The US Supreme Court made it even harder for inmates to challenge their confinement.
In a unanimous ruling by Justice Ketanji Brown Jackson on Thursday, the court broadly interpreted what counts as a “second or successive” habeas petition.
“Incarcerated individuals who seek to challenge their imprisonment through a federal habeas petition are generally afforded one opportunity to do so,” Jackson wrote for the court.
The Antiterrorism and Effective Death Penalty Act sets a high bar for state prisoners bringing successive petitions in federal court.
The high bar applies mid-appeal, which is when a trial court denies a filing but prior to an appellate ruling.
Federal courts were split on whether such petitions by state prisoners were generally barred.
When a convicted person requests to bring a subsequent federal habeas challenge, the “road gets rockier,” the court said.

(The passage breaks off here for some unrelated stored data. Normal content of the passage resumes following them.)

Lemma tassign_slice_same (x v : @tensor F) n rest lo hi :
  tshape x = n :: rest -> tlen x = numel (n :: rest) ->
  lo <= hi -> hi <= n ->
  is_float v = is_float x ->
  tshape v = (hi - lo) :: rest -> tlen v = numel ((hi - lo) :: rest) ->
  exists x',
    tassign_slice x (Z.of_nat lo) (Z.of_nat hi) v = Ok x'
    /\ rows_overwritten x v x' lo hi.
Proof.
  intros Hs Hl Hlo Hhi Hf Hsv Hlv.
  unfold tassign_slice, lift_assign, rows_overwritten, tselect, lift_arr.
  destruct x as [a|a], v as [b|b]; try discriminate;
    cbn [tshape tlen to_float to_byte is_float] in *.
  - destruct (assign_slice_same a b f0 Hs Hl Hlo Hhi Hsv Hlv) as (x' & -> & E1 & E2 & E3).
    cbn [rbind]. eexists. split; [reflexivity|]. cbn [is_float tshape tlen].
    repeat split; try assumption. rewrite Hs. cbn [hd]. intros j Hj. rewrite (E3 j Hj).
    destruct ((lo <=? j) && (j <? hi)); reflexivity.
  - destruct (assign_slice_same a b 0%Z Hs Hl Hlo Hhi Hsv Hlv) as (x' & -> & E1 & E2 & E3).
    cbn [rbind]. eexists. split; [reflexivity|]. cbn [is_float tshape tlen].
    repeat split; try assumption. rewrite Hs. cbn [hd]. intros j Hj. rewrite (E3 j Hj).
    destruct ((lo <=? j) && (j <? hi)); reflexivity.
Qed.

Lemma data_assign_slice_run (s : buffer) dd k x x' a b v :
  data_dict s = Some dd -> dict_get k dd = Some x -> tassign_slice x a b v = Ok x' ->
  data_assign_slice k a b v s = Return tt (set_data_dict (Some (dict_mutate k x' dd)) s).
Proof.
  intros Hd Hx Ha. unfold data_assign_slice. mstep. rewrite Hd.
  unfold lookup. rewrite Hx. mstep. rewrite Ha. mstep. reflexivity.
Qed.

(** C9 (as amended).  [last_range] is an attribute that only
    [__getitem__] assigns, and nothing ever clears it.  So
    [update_mu_sigma] raises [AttributeError], writing nothing, as long
    as [__getitem__] has never been called on the buffer since its
    construction (a later cycle inherits the range of the previous
    one).  After [__getitem__ i] has returned, with row-shaped [mu] and
    [sigma] of the minibatch size, it returns and overwrites in the
    training view the rows [i * minibatch_size .. (i+1) * minibatch_size - 1]
    of ["mus"] and ["sigmas"] with the rows of [mu] and [sigma], leaving
    every other row and every other entry of the view, and
    [last_range], as they were. *)
Theorem update_mu_sigma_active_range :
  (forall N T bs mbs od ad pd pcd (s0 : buffer) cs mu sigma,
      __init__ N T bs mbs od ad pd pcd = Ok s0 ->
      forallb (fun c => negb (is_getitem c)) cs = true ->
      update_mu_sigma mu sigma (run_calls cs s0)
      = Raise AttributeError (run_calls cs s0))
  /\
  (forall (s s1 : buffer) dd i out mus sigmas mu sigma n rest_mu rest_sigma,
      data_dict s = Some dd ->
      dict_get "mus"%string dd = Some mus ->
      dict_get "sigmas"%string dd = Some sigmas ->
      tshape mus = n :: rest_mu -> tlen mus = numel (n :: rest_mu) ->
      tshape sigmas = n :: rest_sigma -> tlen sigmas = numel (n :: rest_sigma) ->
      (0 <= i)%Z -> (0 < minibatch_size s)%Z ->
      ((i + 1) * minibatch_size s <= Z.of_nat n)%Z ->
      __getitem__ i s = Return out s1 ->
      is_float mu = is_float mus ->
      tshape mu = Z.to_nat (minibatch_size s) :: rest_mu ->
      tlen mu = numel (Z.to_nat (minibatch_size s) :: rest_mu) ->
      is_float sigma = is_float sigmas ->
      tshape sigma = Z.to_nat (minibatch_size s) :: rest_sigma ->
      tlen sigma = numel (Z.to_nat (minibatch_size s) :: rest_sigma) ->
      let lo := Z.to_nat (i * minibatch_size s) in
      let hi := Z.to_nat ((i + 1) * minibatch_size s) in
      exists mus' sigmas' dd' s2,
        update_mu_sigma mu sigma s1 = Return tt s2
        /\ data_dict s2 = Some dd'
        /\ last_range s2 = last_range s1
        /\ dict_get "mus"%string dd' = Some mus'
        /\ dict_get "sigmas"%string dd' = Some sigmas'
        /\ rows_overwritten mus mu mus' lo hi
        /\ rows_overwritten sigmas sigma sigmas' lo hi
        /\ keys dd' = keys dd
        /\ forall k, k <> "mus"%string -> k <> "sigmas"%string ->
                dict_get k dd' = dict_get k dd).
Proof.
  split.
  - intros N T bs mbs od ad pd pcd s0 cs mu sigma Hinit Hcs.
    destruct (init_inversion _ _ _ _ _ _ _ _ Hinit) as (_ & _ & _ & sd & E & _).
    pose proof (run_calls_last_range cs s0 Hcs) as Hl.
    rewrite E in Hl at 2. cbn [last_range] in Hl.
    unfold update_mu_sigma. mstep. rewrite Hl. reflexivity.
  - intros s s1 dd i out mus sigmas mu sigma n rest_mu rest_sigma
           Hdd Hmus Hsig Smus Lmus Ssig Lsig Hi Hm Hhi Hget Fmu Smu Lmu Fsi Ssi Lsi lo hi.
    pose proof (getitem_state i s) as Hs1. rewrite Hget in Hs1. cbn [final_state] in Hs1.
    subst s1.
    assert (Hlohi : lo <= hi) by (unfold lo, hi; nia).
    assert (Hhin : hi <= n) by (unfold hi; lia).
    assert (Hd : hi - lo = Z.to_nat (minibatch_size s)) by (unfold lo, hi; nia).
    rewrite <- Hd in Smu, Lmu, Ssi, Lsi.
    destruct (tassign_slice_same mus mu Smus Lmus Hlohi Hhin Fmu Smu Lmu)
      as (mus' & Emus & Rmus).
    destruct (tassign_slice_same sigmas sigma Ssig Lsig Hlohi Hhin Fsi Ssi Lsi)
      as (sigmas' & Esig & Rsig).
    unfold lo in Emus, Esig at 1. unfold hi in Emus, Esig.
    rewrite !Z2Nat.id in Emus, Esig by nia.
    exists mus', sigmas', (dict_mutate "sigmas" sigmas' (dict_mutate "mus" mus' dd)).
    eexists. split.
    { unfold update_mu_sigma. mstep.
      erewrite run_bind.
      2:{ eapply data_assign_slice_run; [exact Hdd | exact Hmus | exact Emus]. }
      erewrite data_assign_slice_run;
        [ | autorewrite with attrs; reflexivity
          | rewrite get_mutate_ne by discriminate; exact Hsig
          | exact Esig ].
      autorewrite with attrs. reflexivity. }
    split; [reflexivity|]. split; [reflexivity|].
    split.
    { rewrite get_mutate_ne by discriminate. eapply get_mutate_eq; eauto. }
    split.
    { eapply get_mutate_eq. rewrite get_mutate_ne by discriminate. eauto. }
    split; [exact Rmus|]. split; [exact Rsig|]. split.
    { now rewrite !keys_mutate. }
    intros k H1 H2. now rewrite !get_mutate_ne.
Qed.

Rivers argued that his filing didn’t qualify as a “second or successive” petition because it was submitted while his appeal to the first habeas petition’s judgment was still pending.

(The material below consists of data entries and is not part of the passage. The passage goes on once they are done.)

Lemma total_order_Z : total_order Z.compare.
Proof.
  split.
  - apply Z.compare_eq_iff.
  - intros x y. apply Z.compare_antisym.
  - intros o x y z <-.
    destruct (Z.compare_spec x y) as [-> | L | G]; [done | |].
    + intros H. assert (y < z)%Z as H' by done.
      enough (x < z)%Z by done. lia.
    + intros H. assert (z < y)%Z as H' by (by apply Z.compare_gt_iff).
      enough (z < x)%Z by (by apply Z.compare_gt_iff). lia.
Qed.

Lemma total_order_string : total_order String.compare.
Proof.
  split.
  - apply string_compare_eq.
  - intros x y. apply String.compare_antisym.
  - apply string_compare_trans.
Qed.

Section RowOrderProperties.

Context {ident : Type} `{EqDecision ident}.
Variable ident_compare : ident → ident → comparison.
Hypothesis ident_order : total_order ident_compare.

Implicit Types (r : @sponsor_row ident) (e : @history_event ident).

Lemma sponsor_row_leb_compare r1 r2 :
  sponsor_row_leb ident_compare r1 r2 = leb_of (sponsor_row_compare ident_compare) r1 r2.
Proof.
  unfold sponsor_row_leb, leb_of, sponsor_row_compare, then_by.
  by destruct (nan_last ident_compare (m_bill_id r1) (m_bill_id r2)),
    (nan_last Z.compare (m_position r1) (m_position r2)).
Qed.

Lemma history_leb_compare e1 e2 :
  history_leb ident_compare e1 e2 = leb_of (history_compare ident_compare) e1 e2.
Proof.
  unfold history_leb, leb_of, history_compare, then_by.
  by destruct (nan_last ident_compare (h_bill_id e1) (h_bill_id e2)),
    (nan_last String.compare (date e1) (date e2)),
    (nan_last Z.compare (sequence e1) (sequence e2)).
Qed.

Lemma weak_order_sponsor_row : weak_order (sponsor_row_compare ident_compare).
Proof.
  apply (weak_order_then_by
           (λ a b, nan_last ident_compare (m_bill_id a) (m_bill_id b))
           (λ a b, nan_last Z.compare (m_position a) (m_position b)));
    apply weak_order_key, total_order_nan_last; [done | apply total_order_Z].
Qed.

Lemma weak_order_history : weak_order (history_compare ident_compare).
Proof.
  apply (weak_order_then_by
           (λ a b, nan_last ident_compare (h_bill_id a) (h_bill_id b))
           (λ a b, then_by (nan_last String.compare (date a) (date b))
                           (nan_last Z.compare (sequence a) (sequence b)))).
  - by apply weak_order_key, total_order_nan_last.
  - apply (weak_order_then_by
             (λ a b, nan_last String.compare (date a) (date b))
             (λ a b, nan_last Z.compare (sequence a) (sequence b)));
      apply weak_order_key, total_order_nan_last;
      [apply total_order_string | apply total_order_Z].
Qed.

End RowOrderProperties.

Section GroupOrder.

Context {ident : Type} `{EqDecision ident}.
Variable ident_compare : ident → ident → comparison.
Hypothesis ident_order : total_order ident_compare.

Implicit Types (b : @bill ident) (r : @sponsor_row ident) (e : @history_event ident).

Lemma nan_last_same (k : option ident) : nan_last ident_compare k k = Eq.
Proof. by apply (to_eq _ (total_order_nan_last _ ident_order)). Qed.

(** The rows of a bill in the sorted table of sponsors are the rows of
    the bill, sorted by position. *)
Lemma referencing_sorted_sponsors b (rows : list (@sponsor_row ident)) :
  referencing m_bill_id b (sort_values (sponsor_row_leb ident_compare) rows)
  = sort_values position_leb (referencing m_bill_id b rows).
Proof.
  unfold referencing. rewrite filter_sort_values.
  - apply sort_values_ext. intros x y [[_ Hx] _]%list_elem_of_filter
      [[_ Hy] _]%list_elem_of_filter.
    rewrite sponsor_row_leb_compare. unfold position_leb, leb_of, sponsor_row_compare.
    by rewrite Hx, Hy, nan_last_same.
  - intros x y. rewrite !sponsor_row_leb_compare.
    by apply leb_of_total, weak_order_sponsor_row.
  - intros x y z. rewrite !sponsor_row_leb_compare.
    by apply leb_of_trans, weak_order_sponsor_row.
Qed.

The court said it “does not agree with that proposition,” and that a filing qualifies as “second or successive” based on the existence of a final judgment regarding the first petition, not on the status of an appeal.
Texas state prisoner Danny Rivers was convicted of sexual abuse and possession of child pornography. He asked a federal court to review is claims that his attorney, who was allegedly drunk at trial, provided ineffective assistance of counsel.
The case is Rivers v. Guerrero, U.S., No. 23-1345, 6/12/25.